No último final de semana, o Corinthians promoveu Assembleia Geral de associados a pretexto de modificar o Estatuto para adequação às normas que podem livrar a agremiação do pagamento de alguns impostos, entre os quais o IPTU.
O comparecimento foi pífio, mas suficiente para satisfação dos objetivos, inclusive os ocultos.
Entre as alterações, logo no art. 1º encontramos:
“Sport Club Corinthians Paulista, neste Estatuto denominado “Corinthians”, fundado em 1º de setembro de 1910, é uma associação civil sem fins lucrativos, com duração por tempo indeterminado, com sede em São Paulo na Rua São Jorge, 777, Tatuapé, sem qualquer ligação com filosofias religiosas ou políticas, com personalidade jurídica distinta da de seus associados, os quais não respondem pelas obrigações assumidas pela entidade, na forma da legislação civil em vigor”
Ou seja, no meio do aludido ‘benefício’ estava o ‘pulo do gato’, obviamente não divulgado, com mesma ênfase, aos associados.

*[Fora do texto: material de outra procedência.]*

(* ===== verification/EventList.v ===== *)
(** * The calendar: [src/scheduler/simulate.c]

    Module [Events]: the events of a calendar as objects of a heap that point at
    the next and the previous one; making, finding, adding and deleting events, the
    event to be performed next, and the simulation of a universe up to a time.  A
    [timed_event *] is an address, 0 is [NULL]; freeing an event deletes it from
    the heap, so using it afterwards is [None].  The loops over a list get the
    size of the heap as fuel; that of [simulate_events] takes its fuel as an
    argument, since an event can add another.  What an event does to jobs and
    nodes is recorded as an action, and whether a job could be run is any
    function of the actions so far. *)

From Stdlib Require Import ZArith Lia Ascii String.
From stdpp Require Import gmap.
From S2P Require Import Prelude Ranges SchedData TimeData PrimeTime DedTime.
Import Range Data Conf Prime.

Module Events.

Definition NULL : Z := 0.
Definition ALL_MASK : Z := 4294967295.
Definition RESV_CONFIRMED : Z := 2.
Definition RESV_BEING_ALTERED : Z := 11.
Definition PROVISION_DURATION : Z := 600.
Definition DEDTIME_START : cstring := lit "DEDTIME_START".
Definition DEDTIME_END : cstring := lit "DEDTIME_END".

(** ** Data *)

(** A [node_info], by its name *)
Record node_info := NodeInfo { ni_name : cstring; ni_is_sleeping : bool }.

(** [event_ptr_t]: a job or reservation, the policy, or a node *)
Inductive event_ptr := PResv (rr : resource_resv) | PPolicy | PNode (n : node_info).

Inductive event_func := F_init_prime_time | F_init_non_prime_time | F_dedtime_change | F_node_up_event.

#[export] Instance event_func_eq_dec : EqDecision event_func.
Proof. solve_decision. Defined.

(** [struct timed_event] *)
Record event := Event {
  ev_disabled : bool; ev_name : cstring; ev_type : Z; ev_time : Z;
  ev_ptr : option event_ptr; ev_func : option event_func; ev_func_arg : option cstring;
  ev_next : Z; ev_prev : Z }.

Definition set_disabled (b : bool) (e : event) : event :=
  Event b (ev_name e) (ev_type e) (ev_time e) (ev_ptr e) (ev_func e) (ev_func_arg e) (ev_next e) (ev_prev e).
Definition set_next (a : Z) (e : event) : event :=
  Event (ev_disabled e) (ev_name e) (ev_type e) (ev_time e) (ev_ptr e) (ev_func e) (ev_func_arg e) a (ev_prev e).
Definition set_prev (a : Z) (e : event) : event :=
  Event (ev_disabled e) (ev_name e) (ev_type e) (ev_time e) (ev_ptr e) (ev_func e) (ev_func_arg e) (ev_next e) a.

(** [struct event_list], without the pointer to the time of its universe *)
Record event_list := EventList { eol : bool; events : Z; next_event : Z }.

(** What an event does to the universe *)
Inductive action := Ended (rr : resource_resv) | Ran (rr : resource_resv) | NodeUp (n : node_info).

(** The heap of events and a universe: its calendar, its time, its policy, and the
    actions so far *)
Record sim := Sim {
  cells : gmap Z event; brk : Z; calendar : event_list; server_time : Z;
  sim_policy : status; actions : list action }.

Definition set_cells (m : gmap Z event) (s : sim) : sim :=
  Sim m (brk s) (calendar s) (server_time s) (sim_policy s) (actions s).
Definition set_calendar (c : event_list) (s : sim) : sim :=
  Sim (cells s) (brk s) c (server_time s) (sim_policy s) (actions s).
Definition set_time (t : Z) (s : sim) : sim :=
  Sim (cells s) (brk s) (calendar s) t (sim_policy s) (actions s).
Definition set_sim_policy (p : status) (s : sim) : sim :=
  Sim (cells s) (brk s) (calendar s) (server_time s) p (actions s).
Definition add_action (x : action) (s : sim) : sim :=
  Sim (cells s) (brk s) (calendar s) (server_time s) (sim_policy s) (actions s ++ [x]).

Definition get : M sim sim := fun s => Some (s, s).
Definition modify (f : sim -> sim) : M sim unit := fun s => Some (tt, f s).
Definition lift {A : Type} (o : option A) : M sim A := fun s => a ← o; Some (a, s).
Definition load (a : Z) : M sim event :=
  fun s => e ← cells s !! a; Some (e, s).
Definition upd (a : Z) (f : event -> event) : M sim unit :=
  fun s => e ← cells s !! a; Some (tt, set_cells (<[a := f e]> (cells s)) s).
Definition alloc (e : event) : M sim Z :=
  fun s => Some (brk s, Sim (<[brk s := e]> (cells s)) (brk s + 1) (calendar s) (server_time s)
                          (sim_policy s) (actions s)).
Definition free (a : Z) : M sim unit :=
  fun s => _ ← cells s !! a; Some (tt, set_cells (delete a (cells s)) s).
Definition fueled {A : Type} (f : nat -> M sim A) : M sim A := fun s => f (S (size (cells s))) s.

Definition set_events (a : Z) : M sim unit :=
  modify (fun s => set_calendar (EventList (eol (calendar s)) a (next_event (calendar s))) s).
Definition set_next_event (a : Z) : M sim unit :=
  modify (fun s => set_calendar (EventList (eol (calendar s)) (events (calendar s)) a) s).
Definition set_eol (b : bool) : M sim unit :=
  modify (fun s => set_calendar (EventList b (events (calendar s)) (next_event (calendar s))) s).

(** ** Finding events *)

(** Does a scan stop at the event? *)
Definition stops_at (ignore_disabled : bool) (mask : Z) (e : event) : bool :=
  if ignore_disabled && ev_disabled e then false
  else if Z.land (ev_type e) mask =? 0 then false else true.

Fixpoint find_init_loop (fuel : nat) (e : Z) (ignore_disabled : bool) (mask : Z) : M sim Z :=
  match fuel with
  | O => crash
  | S fuel =>
      if e =? NULL then ret NULL
      else
        let* x := load e in
        if stops_at ignore_disabled mask x then ret e
        else find_init_loop fuel (ev_next x) ignore_disabled mask
  end.
Definition find_init_timed_event (e : Z) (ignore_disabled : bool) (mask : Z) : M sim Z :=
  fueled (fun n => find_init_loop n e ignore_disabled mask).

Fixpoint find_back_loop (fuel : nat) (e : Z) (ignore_disabled : bool) (mask : Z) : M sim Z :=
  match fuel with
  | O => crash
  | S fuel =>
      if e =? NULL then ret NULL
      else
        let* x := load e in
        if stops_at ignore_disabled mask x then ret e
        else find_back_loop fuel (ev_prev x) ignore_disabled mask
  end.
Definition find_first_timed_event_backwards (e : Z) (ignore_disabled : bool) (mask : Z) : M sim Z :=
  fueled (fun n => find_back_loop n e ignore_disabled mask).

Definition find_next_timed_event (e : Z) (ignore_disabled : bool) (mask : Z) : M sim Z :=
  if e =? NULL then ret NULL
  else let* x := load e in find_init_timed_event (ev_next x) ignore_disabled mask.

Definition find_prev_timed_event (e : Z) (ignore_disabled : bool) (mask : Z) : M sim Z :=
  if e =? NULL then ret NULL
  else let* x := load e in find_first_timed_event_backwards (ev_prev x) ignore_disabled mask.

Definition set_timed_event_disabled (te : Z) (disabled : bool) : M sim unit :=
  if te =? NULL then ret tt else upd te (set_disabled disabled).

(** The event has the name, unless it is [NULL], the type and the time, unless
    they are [TIMED_NOEVENT] and 0. *)
Definition matches (nm : option cstring) (event_type event_time : Z) (e : event) : bool :=
  match nm with None => true | Some n => streq (ev_name e) n end &&
  ((event_type =? ev_type e) || (event_type =? TIMED_NOEVENT)) &&
  ((event_time =? ev_time e) || (event_time =? 0)).

Fixpoint find_timed_loop (fuel : nat) (te : Z) (nm : option cstring) (event_type event_time : Z)
  : M sim Z :=
  match fuel with
  | O => crash
  | S fuel =>
      if te =? NULL then ret NULL
      else
        let* x := load te in
        if matches nm event_type event_time x then ret te
        else
          let* te := find_next_timed_event te false ALL_MASK in
          find_timed_loop fuel te nm event_type event_time
  end.
Definition find_timed_event (te_list : Z) (nm : option cstring) (event_type event_time : Z) : M sim Z :=
  fueled (fun n => find_timed_loop n te_list nm event_type event_time).

Definition get_next_event : M sim Z := let* s := get in ret (next_event (calendar s)).

(** ** Scans of the calendar from the next event on *)

Definition exists_run_event (end_ : Z) : M sim bool :=
  let* te := get_next_event in
  if te =? NULL then ret false
  else
    let* te := find_init_timed_event te true TIMED_RUN_EVENT in
    if te =? NULL then ret false
    else
      let* x := load te in
      ret (if negb (end_ =? 0) && (ev_time x >? end_) then false else true).

Fixpoint exists_resv_loop (fuel : nat) (te end_ : Z) : M sim bool :=
  match fuel with
  | O => crash
  | S fuel =>
      if te =? NULL then ret false
      else
        let* x := load te in
        if ev_time x <=? end_ then
          let next :=
            let* te := find_next_timed_event te false TIMED_RUN_EVENT in
            exists_resv_loop fuel te end_ in
          if ev_type x =? TIMED_RUN_EVENT then
            match ev_ptr x with
            | Some (PResv rr) => if rr_is_resv rr then ret true else next
            | _ => crash
            end
          else next
        else ret false
  end.
Definition exists_resv_event (end_ : Z) : M sim bool :=
  let* te := get_next_event in fueled (fun n => exists_resv_loop n te end_).

(** [generic_sim] with a function that only looks at the event *)
Fixpoint generic_sim_loop (fuel : nat) (te mask end_ : Z) (func : event -> Z) (rc : Z) : M sim Z :=
  match fuel with
  | O => crash
  | S fuel =>
      if te =? NULL then ret rc
      else
        let* x := load te in
        if (rc =? 0) && ((end_ =? 0) || (ev_time x <? end_)) then
          let rc := func x in
          let* te := find_next_timed_event te true mask in
          generic_sim_loop fuel te mask end_ func rc
        else ret rc
  end.
Definition generic_sim (mask end_ default_ret : Z) (func : event -> Z) : M sim Z :=
  let* te := get_next_event in
  let* te := find_init_timed_event te true mask in
  let* rc := fueled (fun n => generic_sim_loop n te mask end_ func 0) in
  ret (if rc >? 0 then 1 else if rc <? 0 then 0 else default_ret).

(** ** Making events *)

Definition policy_change_to_str (func : option event_func) : option cstring :=
  match func with
  | Some F_init_prime_time => Some (lit "prime time")
  | Some F_init_non_prime_time => Some (lit "non-prime time")
  | _ => None
  end.

(** The name [determine_event_name] gives an event; [None] is its error. *)
Definition determine_event_name (event_type : Z) (ptr : event_ptr) (func : option event_func)
  : option cstring :=
  if (event_type =? TIMED_RUN_EVENT) || (event_type =? TIMED_END_EVENT) then
    match ptr with PResv rr => Some (rr_name rr) | _ => None end
  else if event_type =? TIMED_POLICY_EVENT then
    Some (default (lit "policy change") (policy_change_to_str func))
  else if event_type =? TIMED_DED_START_EVENT then Some (lit "dedtime_start")
  else if event_type =? TIMED_DED_END_EVENT then Some (lit "dedtime_end")
  else if (event_type =? TIMED_NODE_UP_EVENT) || (event_type =? TIMED_NODE_DOWN_EVENT) then
    match ptr with PNode n => Some (ni_name n) | _ => None end
  else None.

Definition create_event (event_type event_time : Z) (ptr : option event_ptr)
    (func : option event_func) (arg : option cstring) : M sim Z :=
  match ptr with
  | None => ret NULL
  | Some p =>
      match determine_event_name event_type p func with
      | None => ret NULL
      | Some nm => alloc (Event false nm event_type event_time ptr func arg NULL NULL)
      end
  end.

(** ** The list of events *)

(** The events between which [add_timed_event] puts the new one *)
Fixpoint add_timed_loop (fuel : nat) (x : event) (eloop eloop_prev : Z) : M sim (Z * Z) :=
  match fuel with
  | O => crash
  | S fuel =>
      if eloop =? NULL then ret (eloop, eloop_prev)
      else
        let* y := load eloop in
        if ev_time y >? ev_time x then ret (eloop, eloop_prev)
        else if (ev_time y =? ev_time x) && (ev_type x =? TIMED_END_EVENT) then ret (eloop, eloop_prev)
        else add_timed_loop fuel x (ev_next y) eloop
  end.

Definition add_timed_event (evs te : Z) : M sim Z :=
  if te =? NULL then ret evs
  else if evs =? NULL then ret te
  else
    let* x := load te in
    let* r := fueled (fun n => add_timed_loop n x evs NULL) in
    let '(eloop, eloop_prev) := r in
    if eloop_prev =? NULL then
      let* _ := upd te (set_next evs) in
      let* _ := upd te (set_prev NULL) in
      ret te
    else
      let* _ := upd te (set_next eloop) in
      let* _ := upd eloop_prev (set_next te) in
      let* _ := upd te (set_prev eloop_prev) in
      ret evs.

Definition add_event (te : Z) : M sim Z :=
  if te =? NULL then ret 0
  else
    let* s := get in
    let current_time := server_time s in
    let events_is_null := events (calendar s) =? NULL in
    let* evs := add_timed_event (events (calendar s)) te in
    let* _ := set_events evs in
    let* x := load te in
    let* _ :=
      if events_is_null then set_next_event te
      else
        let next := next_event (calendar s) in
        if negb (next =? NULL) then
          if ev_time x >? current_time then
            let* y := load next in
            if ev_time x <? ev_time y then set_next_event te
            else if ev_time x =? ev_time y then
              let* first := find_timed_event evs None TIMED_NOEVENT (ev_time x) in
              set_next_event first
            else ret tt
          else ret tt
        else if ev_time x >=? current_time then set_next_event te
        else ret tt in
    let* s := get in
    let* _ := if eol (calendar s) && negb (next_event (calendar s) =? NULL) then set_eol false
              else ret tt in
    ret 1.

(** The event and the one before it *)
Fixpoint delete_loop (fuel : nat) (e cur_e prev_e : Z) : M sim (Z * Z) :=
  match fuel with
  | O => crash
  | S fuel =>
      if (cur_e =? e) || (cur_e =? NULL) then ret (cur_e, prev_e)
      else let* x := load cur_e in delete_loop fuel e (ev_next x) cur_e
  end.

Definition delete_event (e : Z) (unlink : bool) : M sim Z :=
  if e =? NULL then ret 0
  else
    let* s := get in
    let* r := fueled (fun n => delete_loop n e (events (calendar s)) NULL) in
    let '(cur_e, prev_e) := r in
    if negb (cur_e =? NULL) then
      let* x := load cur_e in
      let* _ := if next_event (calendar s) =? cur_e then set_next_event (ev_next x) else ret tt in
      let* _ := if prev_e =? NULL then set_events (ev_next x) else upd prev_e (set_next (ev_next x)) in
      let* _ := if unlink then ret tt else free cur_e in
      ret 1
    else ret 0.

Fixpoint free_list_loop (fuel : nat) (te : Z) : M sim unit :=
  match fuel with
  | O => crash
  | S fuel =>
      if te =? NULL then ret tt
      else
        let* x := load te in
        let* _ := free te in
        free_list_loop fuel (ev_next x)
  end.
Definition free_timed_event_list (te_list : Z) : M sim unit :=
  fueled (fun n => free_list_loop n te_list).

End Events.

De agora em diante, gasta-se o que quiser e a dívida consequente não será cobrada de quem autorizou os desatinos, apenas da própria agremiação, formalizando o que, efetivamente, já vinha, ao arrepio da lei, acontecendo, conforme decisão recente da Comissão de Ética, sob passividade covarde do Conselho Deliberativo, que engavetou investigação contra o ex-presidente Andres Sanches, apesar de suas contas terem sido reprovadas com fortes indícios de gestão fraudulenta.